Une intelligence vive et charmeuse
Il y a un style Catherine Nay, quelque chose de bourgeois dans la pose et d’insoumis dans l’usage de la liberté, une rigueur de façade qui laisse percer un humour à froid, une timidité qui est surtout le gage d’une intelligence vive, charmeuse (a-t-on encore le droit d’écrire cet adjectif ?) et originale pour son milieu. Vous aviez un détecteur interne parfaitement étalonné pour repérer les charismatiques et les fausses valeurs, les planches pourries et les amis pour la vie. Vous en avez vu défiler des animaux sauvages prêts à tout pour un mandat et décrocher ce fameux quart d’heure de célébrité. Catherine, cette allure BCBG clivante de nos jours où il faut singer la pauvreté pour toucher l’auditeur, était un véritable atout. Personne n’a remis en cause vos qualités d’enquêtrice. Car, derrière la coupe impeccable, se niche une autre Catherine, une punk aux saillies drolatiques, qui se fout des oukases bien-pensants. Dans cette longue traversée de la Vème République, du Général à Sarkozy, de L’Express à Europe 1, vous racontez les mœurs, les étrangetés de ce biotope, vous portraiturez les dirigeants, mais surtout, vous exprimez votre ressenti sans filtre.

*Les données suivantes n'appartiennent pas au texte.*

(** * pmempool output.c: printing functions of the pool inspection tool

    A shallow embedding of [src/tools/pmempool/output.c].  The module keeps
    four file-scope variables (verbosity level, column width, output stream
    and prefix); every printing function reads them and appends to a stream.
    The embedding passes that state explicitly and records each formatted
    write, in order, together with the stream it went to. *)

From Stdlib Require Import ZArith List String Ascii Bool Lia.
From Stdlib Require Import Strings.Byte.
Import ListNotations.

Local Open Scope Z_scope.

(** ** Characters and C strings *)

Definition NUL : ascii := "000"%char.
Definition LF : ascii := "010"%char.
Definition nl : string := String LF EmptyString.

(** A [char] array of fixed capacity. *)
Definition cbuf := list ascii.

Definition is_nul (c : ascii) : bool := Ascii.eqb c NUL.

(** The C string held by an array: the characters before the first NUL. *)
Fixpoint c_str (buf : cbuf) : string :=
  match buf with
  | [] => EmptyString
  | c :: rest => if is_nul c then EmptyString else String c (c_str rest)
  end.

Fixpoint repeat_char (c : ascii) (k : nat) : string :=
  match k with
  | O => EmptyString
  | S k' => String c (repeat_char c k')
  end.

Definition slen (s : string) : Z := Z.of_nat (String.length s).

(** ** printf conversions *)

Definition digit_char (d : Z) : ascii :=
  match String.get (Z.to_nat d) "0123456789abcdef" with
  | Some c => c
  | None => "?"%char
  end.

(** Digits of [v] in base [base], most significant first; [fuel] bounds the
    number of digits (20 decimal or 16 hexadecimal digits hold any 64-bit
    value). *)
Fixpoint digits (base : Z) (fuel : nat) (v : Z) (acc : string) : string :=
  match fuel with
  | O => acc
  | S fuel' =>
      let acc' := String (digit_char (v mod base)) acc in
      if v / base =? 0 then acc' else digits base fuel' (v / base) acc'
  end.

Definition two64 : Z := 2 ^ 64.
Definition two63 : Z := 2 ^ 63.
Definition two32 : Z := 2 ^ 32.

(** [%lu]: an unsigned long argument in decimal. *)
Definition fmt_lu (v : Z) : string := digits 10 20 (v mod two64) EmptyString.

(** [%ld]: the same 64 bits read as a signed long. *)
Definition fmt_ld (v : Z) : string :=
  let u := v mod two64 in
  if u <? two63 then digits 10 20 u EmptyString
  else String "-"%char (digits 10 20 (two64 - u) EmptyString).

(** [%lx] and [%x]: unsigned long and unsigned int in lowercase hexadecimal. *)
Definition fmt_lx (v : Z) : string := digits 16 16 (v mod two64) EmptyString.
Definition fmt_x (v : Z) : string := digits 16 8 (v mod two32) EmptyString.

(** The [0] flag with a minimum field width. *)
Definition pad_zero (w : nat) (s : string) : string :=
  (repeat_char "0"%char (w - String.length s) ++ s)%string.

(** The [-] flag with a minimum field width: left-justified, space filled. *)
Definition pad_right (w : nat) (s : string) : string :=
  (s ++ repeat_char " "%char (w - String.length s))%string.

Definition fmt_08lx (v : Z) : string := pad_zero 8 (fmt_lx v).
Definition fmt_08x (v : Z) : string := pad_zero 8 (fmt_x v).
Definition fmt_02x (v : Z) : string := pad_zero 2 (fmt_x v).

(** ** Streams and the module state *)

Inductive FILE : Type :=
| stdout
| stderr
| stream (id : nat).

(** One formatted write: the stream and the bytes handed to it. *)
Definition write := (FILE * string)%type.

Record out_state : Type := mk_out_state {
  out_vlevel : Z;
  out_column_width : Z;
  out_fh : option FILE;          (* [None] is the NULL pointer *)
  out_prefix : option string;    (* [None] is the NULL pointer *)
  written : list write           (* every write so far, oldest first *)
}.

(** The state at program start: statics are zero, the column width is 20. *)
Definition out_init : out_state :=
  mk_out_state 0 20 None None [].

Definition set_written (st : out_state) (w : list write) : out_state :=
  mk_out_state (out_vlevel st) (out_column_width st) (out_fh st)
    (out_prefix st) w.

(** Sequencing of steps that may have no result. *)
Notation "' p <- e ;; k" :=
  (match e with Some p => k | None => None end)
  (at level 61, p pattern, e at next level, right associativity).

(** [fprintf(fh, ...)] where the conversions expand to [s]: appends [s] to
    the stream and returns the number of bytes; a NULL stream is an error.
    Writes are taken to succeed. *)
Definition fprintf (st : out_state) (fh : option FILE) (s : string)
  : option (Z * out_state) :=
  match fh with
  | None => None
  | Some f => Some (slen s, set_written st (written st ++ [(f, s)]))
  end.

(** The bytes a stream received, in order. *)
Fixpoint stream_bytes (f : FILE) (w : list write) : string :=
  match w with
  | [] => EmptyString
  | (g, s) :: rest =>
      match f, g with
      | stdout, stdout | stderr, stderr => (s ++ stream_bytes f rest)%string
      | stream a, stream b =>
          if Nat.eqb a b then (s ++ stream_bytes f rest)%string
          else stream_bytes f rest
      | _, _ => stream_bytes f rest
      end
  end.

(** ** Configuration and gated printers *)

(** A C truth value. *)
Definition truthy (v : Z) : bool := negb (v =? 0).
Definition c_bool (b : bool) : Z := if b then 1 else 0.

Definition outv_check (st : out_state) (vlevel : Z) : Z :=
  c_bool (vlevel <=? out_vlevel st).

Definition out_set_col_width (st : out_state) (col_width : Z) : out_state :=
  mk_out_state (out_vlevel st) col_width (out_fh st) (out_prefix st)
    (written st).

Definition out_set_vlevel (st : out_state) (vlevel : Z) : out_state :=
  mk_out_state vlevel (out_column_width st)
    (match out_fh st with None => Some stdout | Some f => Some f end)
    (out_prefix st) (written st).

Definition out_set_prefix (st : out_state) (prefix : option string)
  : out_state :=
  mk_out_state (out_vlevel st) (out_column_width st) (out_fh st) prefix
    (written st).

Definition out_set_stream (st : out_state) (fh : option FILE) : out_state :=
  mk_out_state (out_vlevel st) (out_column_width st) fh (out_prefix st)
    (written st).

(** [out_err]: [msg] is the expansion of the caller's format and arguments. *)
Definition out_err (st : out_state) (msg : string) : option out_state :=
  '(_, st1) <- fprintf st (Some stderr) "error: " ;;
  '(_, st2) <- fprintf st1 (Some stderr) msg ;;
  Some st2.

Definition _out_prefix (st : out_state) : option out_state :=
  match out_prefix st with
  | Some p =>
      '(_, st1) <- fprintf st (out_fh st) (p ++ ": ") ;;
      Some st1
  | None => Some st
  end.

(** [outv]: [msg] is the expansion of the caller's format and arguments. *)
Definition outv (st : out_state) (vlevel : Z) (msg : string)
  : option out_state :=
  if truthy (outv_check st vlevel) then
    'st1 <- _out_prefix st ;;
    '(_, st2) <- fprintf st1 (out_fh st1) msg ;;
    Some st2
  else Some st.

(** [outv_field]: [%-*s : ] with the column width, the value, a newline. *)
Definition outv_field (st : out_state) (vlevel : Z) (field msg : string)
  : option out_state :=
  if truthy (outv_check st vlevel) then
    'st1 <- _out_prefix st ;;
    '(_, st2) <- fprintf st1 (out_fh st1)
                   (pad_right (Z.to_nat (out_column_width st1)) field ++ " : ") ;;
    '(_, st3) <- fprintf st2 (out_fh st2) msg ;;
    '(_, st4) <- fprintf st3 (out_fh st3) nl ;;
    Some st4
  else Some st.

(** ** Size strings *)

Definition STR_MAX : Z := 256.
Lemma StronglySorted_filter {A : Type} (R : A -> A -> Prop) (f : A -> bool) l :
  StronglySorted R l -> StronglySorted R (filter f l).
Proof.
  induction 1 as [|a l S IH Ha]; cbn [filter].
  - constructor.
  - destruct (f a); [|exact IH]. constructor; [exact IH|].
    apply Forall_forall. intros y Hy. apply filter_In in Hy as [Hy _].
    revert y Hy. now apply Forall_forall.
Qed.

Lemma StronglySorted_map_cons (i : nat) (l : list (list nat)) :
  StronglySorted Spec.lex_lt l ->
  StronglySorted Spec.lex_lt (map (cons i) l).
Proof.
  induction 1 as [|a l S IH Ha]; cbn [map]; constructor.
  - exact IH.
  - apply Forall_map. eapply Forall_impl; [|exact Ha].
    intros b Hab. now apply Spec.lex_tail.
Qed.

Lemma blocks_sorted (P : list (list nat)) (s len : nat) :
  StronglySorted Spec.lex_lt P ->
  StronglySorted Spec.lex_lt (flat_map (fun i => map (cons i) P) (seq s len)).
Proof.
  intros HP. revert s. induction len as [|len IH]; intros s; cbn [seq flat_map].
  - constructor.
  - apply StronglySorted_app.
    + now apply StronglySorted_map_cons.
    + apply IH.
    + intros x y Hx Hy.
      apply in_map_iff in Hx as (a & <- & _).
      apply in_flat_map in Hy as (j & Hj & Hy).
      apply in_map_iff in Hy as (b & <- & _).
      apply in_seq in Hj. apply Spec.lex_head. lia.
Qed.

(** The position tuples are listed in strictly increasing lexicographic
    order, and so are the non-decreasing ones among them. *)
Lemma positions_sorted (n r : nat) :
  StronglySorted Spec.lex_lt (Spec.positions n r).
Proof.
  induction r as [|r IH]; cbn [Spec.positions].
  - repeat constructor.
  - now apply blocks_sorted.
Qed.

Theorem cwr_indices_sorted (n r : nat) :
  StronglySorted Spec.lex_lt (Enum.cwr_indices n r 0).
Proof.
  rewrite <- filter_positions. apply StronglySorted_filter, positions_sorted.
Qed.
Fixpoint span_digits (l : list ascii) : list ascii * list ascii :=
  match l with
  | c :: t =>
      if is_digit c then let '(d, r) := span_digits t in (c :: d, r)
      else ([], l)
  | [] => ([], [])
  end.

Definition digits_value (l : list ascii) : Z :=
  fold_left (fun a c => 10 * a + digit_value c) l 0.

Fixpoint skip_zeros (l : list ascii) : list ascii :=
  match l with
  | c :: t => if Ascii.eqb c "0" then skip_zeros t else l
  | [] => []
  end.

(** A literal with more significant digits, or more digits after the
    point, than this is refused. *)
Definition MAX_DIGITS : Z := 1000000000.

Definition is_exp_mark (c : ascii) : bool :=
  Ascii.eqb c "e" || Ascii.eqb c "E".

(** An exponent mark counts only when at least one digit follows it and
    its optional sign; otherwise it is left unread. *)
Definition parse_exponent (l : list ascii) : Z * list ascii :=
  match l with
  | c :: t =>
      if is_exp_mark c then
        let '(esign, t1) := take_sign t in
        let '(ed, t2) := span_digits t1 in
        match ed with
        | [] => (0, l)
        | _ => (if esign then - digits_value ed else digits_value ed, t2)
        end
      else (0, l)
  | [] => (0, l)
  end.

(** Sign, digits, optional point and digits, optional exponent; at
    least one digit before the exponent.  Gives the value and what is
    left of the input. *)
Definition strtod (l : list ascii) : option (float * list ascii) :=
  let '(sign, l1) := take_sign l in
  let '(ip, l2) := span_digits l1 in
  let '(fp, l3) :=
    match l2 with
    | "."%char :: t => span_digits t
    | _ => ([], l2)
    end in
  match ip ++ fp with
  | [] => None
  | ds =>
      if (MAX_DIGITS <? Z.of_nat (List.length (skip_zeros ds)))
         || (MAX_DIGITS <? Z.of_nat (List.length fp))
      then None
      else
        let '(e, l4) := parse_exponent l3 in
        match digits_value ds with
        | Zpos m => Some (round_decimal sign m (e - Z.of_nat (List.length fp)), l4)
        | _ => Some (S754_zero sign, l4)
        end
  end.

Une journaliste de droite qui ne se cache pas
Albin Chalandon, l’amour de votre vie, y tient une place de cœur. Michèle Cotta, la complice de toujours n’est pas loin. Vous alternez les bonnes manières et les formules assassines. Jamais, on n’avait aussi bien décrit la psychologie d’une Marie-France Garaud, forcément sublime d’aplomb. Vous êtes une journaliste de droite qui ne se cache pas derrière les barricades d’une époque terrifiée par la liberté d’opinion. De Georges Pompidou, vous écrivez : « Il avait ce fluide de l’autorité dont parlait le général de Gaulle. Et quel fluide ! Je l’admirais. De toute ma vie de journalisme, je n’ai jamais rencontré d’équivalent ». Sur Françoise Giroud : « Elle avait une drôle de façon de se lover dans le canapé, jambes repliées sous elle. Une chatte. Le spectacle commençait. J’étais à l’école et avec quelle professeure ! ». Plus circonspecte sur d’autres personnages, vous raillez « Giscard et ses obsessions nobiliaires », Barre un « casse-pieds » et un « orateur très ennuyeux » ou un JJSS « réfractaire à l’humour ». Ce récit de souvenirs est délicieux pour ceux qui veulent revivre les Trente Glorieuses racontées par une journaliste plus indépendante qu’il n’y paraît.
Souvenirs souvenirs…, Catherine Nay, Robert Laffont.